Art
![]() |
THE RIVERDALE Art Association presents the following spring exhibitions that will be on display during the month of June:
- The RAA is holding a juried group art show, in the Grinton I. Will Library, at 1500 Central Park Ave., in Yonkers, N.Y. The showcase includes oil and acrylic paintings, aqua media, pencil and pastel works, photography and pottery.

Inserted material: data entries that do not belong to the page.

(* ===== verification/Auth.v ===== *)
(** * Bearer-token authentication ([internal/auth/oidc.go])

    The OIDC library is a parameter: a discovery gives, for the issuer, an error
    or a function from the audience to a token verifier, and a token verifier
    gives an error or a token whose claims decode or do not. *)

From S2P Require Export Model.
From Stdlib Require Import Ascii.

Record claims := mkClaims { c_Roles : list string }.

(** [Verify], then [Claims] of the token. *)
Abbreviation IDTokenVerifier := (string → result (result claims)).
Abbreviation Discovery := (string → result (string → IDTokenVerifier)).

Record Verifier := mkVerifier {
  v_issuerURL : string;
  v_audience : string;
  v_requiredRoles : list string;
  v_state : option IDTokenVerifier;
}.

Definition refresh (newProvider : Discovery) (v : Verifier) : option string * Verifier :=
  match newProvider (v_issuerURL v) with
  | Err e => (Some ("oidc discovery: " +:+ e), v)
  | Ok prov =>
      (None, mkVerifier (v_issuerURL v) (v_audience v) (v_requiredRoles v) (Some (prov (v_audience v))))
  end.

Definition NewVerifier (newProvider : Discovery) (issuerURL audience : string) (requiredRoles : list string)
    : result Verifier :=
  let '(err, v) := refresh newProvider (mkVerifier issuerURL audience requiredRoles None) in
  match err with
  | Some e => Err e
  | None => Ok v
  end.

(** One tick of [Run]; a failure is logged. *)
Definition run_tick (v : Verifier) (newProvider : Discovery) : Verifier := (refresh newProvider v).2.

(** [Run] over the discoveries its ticks meet until the context ends. *)
Definition Run (v : Verifier) (ticks : list Discovery) : Verifier := foldl run_tick v ticks.

Definition hour_ns : Z := 3600 * 10 ^ 9.

Definition run_interval (interval : Z) : Z := if (interval <=? 0)%Z then hour_ns else interval.

Definition hasRequiredRole (tokenRoles requiredRoles : list string) : bool :=
  if Nat.eqb (length requiredRoles) 0 then true
  else
    let set := foldl (λ (s : gset string) r, s ∪ {[r]}) ∅ tokenRoles in
    existsb (λ required, bool_decide (required ∈ set)) requiredRoles.

(** [None] is a nil error. *)
Definition verify (v : Verifier) (rawToken : string) : option string :=
  match v_state v with
  | None => Some "oidc verifier not initialised"
  | Some verifier =>
      match verifier rawToken with
      | Err e => Some ("verify token: " +:+ e)
      | Ok tok =>
          match tok with
          | Err e => Some ("decode claims: " +:+ e)
          | Ok c =>
              if negb (hasRequiredRole (c_Roles c) (v_requiredRoles v))
              then Some ("missing required role (need one of [" +:+ Join (v_requiredRoles v) " " +:+ "])")
              else None
          end
      end
  end.

Definition bearerToken (header : string) : result string :=
  if String.eqb header EmptyString then Err "no Authorization header"
  else
    match Cut header " " with
    | None => Err "malformed Authorization header"
    | Some (scheme, rest) =>
        if negb (EqualFold scheme "Bearer") || String.eqb (TrimSpace rest) EmptyString
        then Err "malformed Authorization header"
        else Ok (TrimSpace rest)
    end.

(** What a middleware does with a request: pass it on, or answer 401. *)
Inductive mw_outcome := Next | Unauthorized (reason : string).

(** The rejection counter is [None] when no [onReject] is given. *)
Definition reject (onReject : option Z) (reason : string) : mw_outcome * option Z :=
  (Unauthorized reason, match onReject with None => None | Some n => Some (n + 1)%Z end).

Definition Middleware (v : Verifier) (onReject : option Z) (header : string) : mw_outcome * option Z :=
  match bearerToken header with
  | Err _ => reject onReject "missing or malformed Authorization header"
  | Ok raw =>
      match verify v raw with
      | Some err => reject onReject err
      | None => (Next, onReject)
      end
  end.

Definition DisabledMiddleware (onReject : option Z) (header : string) : mw_outcome * option Z :=
  (Next, onReject).

(** ** Roles and headers *)

Lemma hasRequiredRole_iff tokenRoles requiredRoles :
  hasRequiredRole tokenRoles requiredRoles = true ↔
  requiredRoles = [] ∨ ∃ r, r ∈ requiredRoles ∧ r ∈ tokenRoles.
Proof.
  unfold hasRequiredRole. destruct (Nat.eqb_spec (length requiredRoles) 0) as [E|E].
  { apply nil_length_inv in E. subst. naive_solver. }
  assert (∀ l s r, r ∈ foldl (λ (s : gset string) r, s ∪ {[r]}) s l ↔ r ∈ s ∨ r ∈ l) as Hset.
  { induction l as [|x l IH]; intros s r; cbn [foldl]; [set_solver|]. rewrite IH. set_solver. }
  rewrite existsb_elem_of. setoid_rewrite bool_decide_eq_true. setoid_rewrite Hset. split.
  - intros (r & Hr & [H|H]); [set_solver|]. right. by exists r.
  - intros [->|(r & Hr & H)]; [done|]. exists r. auto.
Qed.

Lemma bearerToken_Ok header raw :
  bearerToken header = Ok raw ↔
  ∃ scheme rest, header = scheme +:+ " " +:+ rest ∧ lacks " " scheme = true ∧
    EqualFold scheme "Bearer" = true ∧ raw = TrimSpace rest ∧ raw ≠ EmptyString.
Proof.
  unfold bearerToken. split.
  - destruct (String.eqb header EmptyString); [done|].
    destruct (Cut header " ") as [[scheme rest]|] eqn:Ec; [|done].
    destruct (negb _ || _) eqn:E; [done|]. intros [= <-]. breflect.
    pose proof (Cut_Some _ _ _ _ Ec) as ->. exists scheme, rest. split_and!; [done| |done..].
    destruct (lacks " " scheme) eqn:El; [done|exfalso].
    assert (string_map lower_byte scheme = string_map lower_byte "Bearer") as Hlow.
    { by apply String.eqb_eq. }
    assert (∀ s, lacks " " (string_map lower_byte s) = true → lacks " " s = true) as Hl.
    { induction s as [|c s IH]; [done|]. cbn [string_map]. rewrite !lacks_cons, !andb_true_iff.
      intros [Hc Hs]. split; [|by apply IH]. destruct (Ascii.eqb_spec c " "); [by subst c|done]. }
    by rewrite (Hl scheme) in El by (rewrite Hlow; reflexivity).
  - intros (scheme & rest & -> & Hl & Hf & -> & Hne).
    assert (String.eqb (scheme +:+ " " +:+ rest) EmptyString = false) as -> by (by destruct scheme).
    change (" " +:+ rest) with (String " " rest). rewrite Cut_byte by done. rewrite Hf. simpl.
    by rewrite (proj2 (String.eqb_neq _ _) Hne).
Qed.

(** ** Theorems *)

(** The header carries a token that the current verifier accepts and whose roles
    meet the requirement. *)
Definition authorised (v : Verifier) (header : string) : Prop :=
  ∃ scheme rest verifier c,
    header = scheme +:+ " " +:+ rest ∧ lacks " " scheme = true ∧ EqualFold scheme "Bearer" = true ∧
    TrimSpace rest ≠ EmptyString ∧ v_state v = Some verifier ∧ verifier (TrimSpace rest) = Ok (Ok c) ∧
    (v_requiredRoles v = [] ∨ ∃ r, r ∈ v_requiredRoles v ∧ r ∈ c_Roles c).

Lemma verify_None v raw :
  verify v raw = None ↔
  ∃ verifier c, v_state v = Some verifier ∧ verifier raw = Ok (Ok c) ∧
    hasRequiredRole (c_Roles c) (v_requiredRoles v) = true.
Proof.
  unfold verify. split.
  - destruct (v_state v) as [ver|]; [|done]. destruct (ver raw) as [[c|]|] eqn:E; [|done..].
    destruct (hasRequiredRole _ _) eqn:Er; [|done]. intros _. by exists ver, c.
  - intros (ver & c & -> & -> & ->). done.
Qed.

(** Authentication is sound and complete.  A request passes exactly when its
    Authorization header is a Bearer scheme (whatever its letter case) and a
    nonblank token which the current verifier accepts, whose claims decode and
    hold one of the required roles; every other request is answered 401 and
    counted once, and nothing else is counted. *)
Theorem Middleware_spec (v : Verifier) (onReject : option Z) (header : string) :
  match Middleware v onReject header with
  | (Next, n) => authorised v header ∧ n = onReject
  | (Unauthorized _, n) => ¬ authorised v header ∧ n = (λ k, k + 1)%Z <$> onReject
  end.
Proof.
  assert (authorised v header ↔ ∃ raw, bearerToken header = Ok raw ∧ verify v raw = None) as Ha.
  { setoid_rewrite bearerToken_Ok. setoid_rewrite verify_None. setoid_rewrite hasRequiredRole_iff.
    unfold authorised. split.
    - intros (scheme & rest & ver & c & ? & ? & ? & ? & ? & ? & ?). exists (TrimSpace rest).
      split; [by exists scheme, rest|by exists ver, c].
    - intros (raw & (scheme & rest & ? & ? & ? & -> & ?) & ver & c & ? & ? & ?).
      by exists scheme, rest, ver, c. }
  unfold Middleware, reject. destruct (bearerToken header) as [raw|e] eqn:Eb.
  - destruct (verify v raw) as [err|] eqn:Ev.
    + rewrite Ha. split; [|by destruct onReject]. intros (raw' & [= <-] & E). congruence.
    + rewrite Ha. split; [|done]. by exists raw.
  - rewrite Ha. split; [|by destruct onReject]. by intros (raw' & [=] & _).
Qed.

(** The verifier of the last discovery that succeeded. *)
Definition last_verifier (v : Verifier) (ticks : list Discovery) : option IDTokenVerifier :=
  foldl (λ st d, match d (v_issuerURL v) with Ok prov => Some (prov (v_audience v)) | Err _ => st end)
    (v_state v) ticks.

Lemma Run_state v ticks :
  Run v ticks = mkVerifier (v_issuerURL v) (v_audience v) (v_requiredRoles v) (last_verifier v ticks).
Proof.
  unfold Run, last_verifier. revert v. induction ticks as [|d ticks IH]; intros v; [by destruct v|].
  cbn [foldl]. rewrite IH. unfold run_tick, refresh. by destruct (d (v_issuerURL v)).
Qed.

(** The background refresh.  A verifier is only built by a successful
    discovery, and from then on, whatever the later discoveries give, there is a
    token verifier in force: that of the last discovery that succeeded, for the
    configured audience.  A failed refresh changes nothing; the issuer, the
    audience and the roles never change. *)
Theorem Run_keeps_verifier (newProvider : Discovery) (issuerURL audience : string)
    (requiredRoles : list string) :
  match NewVerifier newProvider issuerURL audience requiredRoles with
  | Err e => ∃ e', newProvider issuerURL = Err e' ∧ e = "oidc discovery: " +:+ e'
  | Ok v => ∀ ticks,
      v_issuerURL (Run v ticks) = issuerURL ∧ v_audience (Run v ticks) = audience ∧
      v_requiredRoles (Run v ticks) = requiredRoles ∧
      ∃ pre d post prov, newProvider :: ticks = pre ++ d :: post ∧ d issuerURL = Ok prov ∧
        Forall (λ d', ¬ is_ok (d' issuerURL)) post ∧ v_state (Run v ticks) = Some (prov audience)
  end.
Proof.
  unfold NewVerifier, refresh. simpl. destruct (newProvider issuerURL) as [prov0|e] eqn:E0; [|by exists e].
  intros ticks. rewrite Run_state. simpl. split_and!; [done..|]. unfold last_verifier. simpl.
  induction ticks as [|d ticks IH] using rev_ind.
  - exists [], newProvider, [], prov0. split_and!; [done|done|by constructor|done].
  - rewrite foldl_app. simpl. destruct (d issuerURL) as [prov|e] eqn:Ed.
    + exists (newProvider :: ticks), d, [], prov. split_and!; [done|done|by constructor|done].
    + destruct IH as (pre & d0 & post & prov & Hl & Hd & Hp & Hs).
      exists pre, d0, (post ++ [d]), prov. split_and!; [|done| |done].
      * by rewrite app_comm_cons, Hl, <- app_assoc.
      * apply Forall_app. split; [done|]. apply Forall_singleton. rewrite Ed. by intros [].
Qed.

- RAA member Maria Formosa is exhibiting her work in an “Artist of the Month” solo show at the Riverdale-Yonkers Society for Ethical Culture, located at 4450 Fieldston Road. Ms. Formosa’s art, which includes watercolor paintings, pen and ink, graphite and color pencil works, often features vividly colorful depictions of flowers and other botanical subjects. In addition, she has also done still-life work with natural subjects such as shells and fruits, as well as other objects, both in realistic and abstract form. Both of these installations are currently open to the public and will remain on display through the end of June. There is no charge for admission. For more information, go to www.riverdaleartassociation.org.
THE AMERICAN Folk Art Museum, located at 45 W. 53rd St., presents the unique exhibition, “Kaleidoscope Quilts: The Art of Paula Nadelstern,” which is now on display through Sunday, Sept. 13. This installation highlights a collection of creative quilts that depict kaleidoscopic images made by Ms. Nadelstern, who is a Riverdale resident and has achieved international recognition for her innovative and complex designs. The artist takes jewel-like fabrics and joins them together like slivers of colored glass to create crystalline patterns of wheels, snowflakes, shifting ellipses, and other movements across the surfaces of the textiles. For more information, call 212-265-1040 or go to www.folkartmuseum.org.
THE HEBREW Home at Riverdale, located at 5901 Palisade Ave., presents the new exhibition, ‘Joseph Squillante/Icons of the Hudson: Portrait of a River,’ now on display through Sunday, Sept. 13. This special installation, which is being held in conjunction with New York State’s Hudson River Quadricentennial celebration, showcases more than 20 photographs of iconic sites along the Hudson River, from its source on Mount Marcy, which is the highest point in the state, to a night view from atop the World Trade Center. While Mr. Squillante’s photos primarily explore the river’s majesty, they also serve as a reminder that those who live and work along its shores today must take responsibility for its future. Admission is free and open to the public. For more information, call 718-581-1596.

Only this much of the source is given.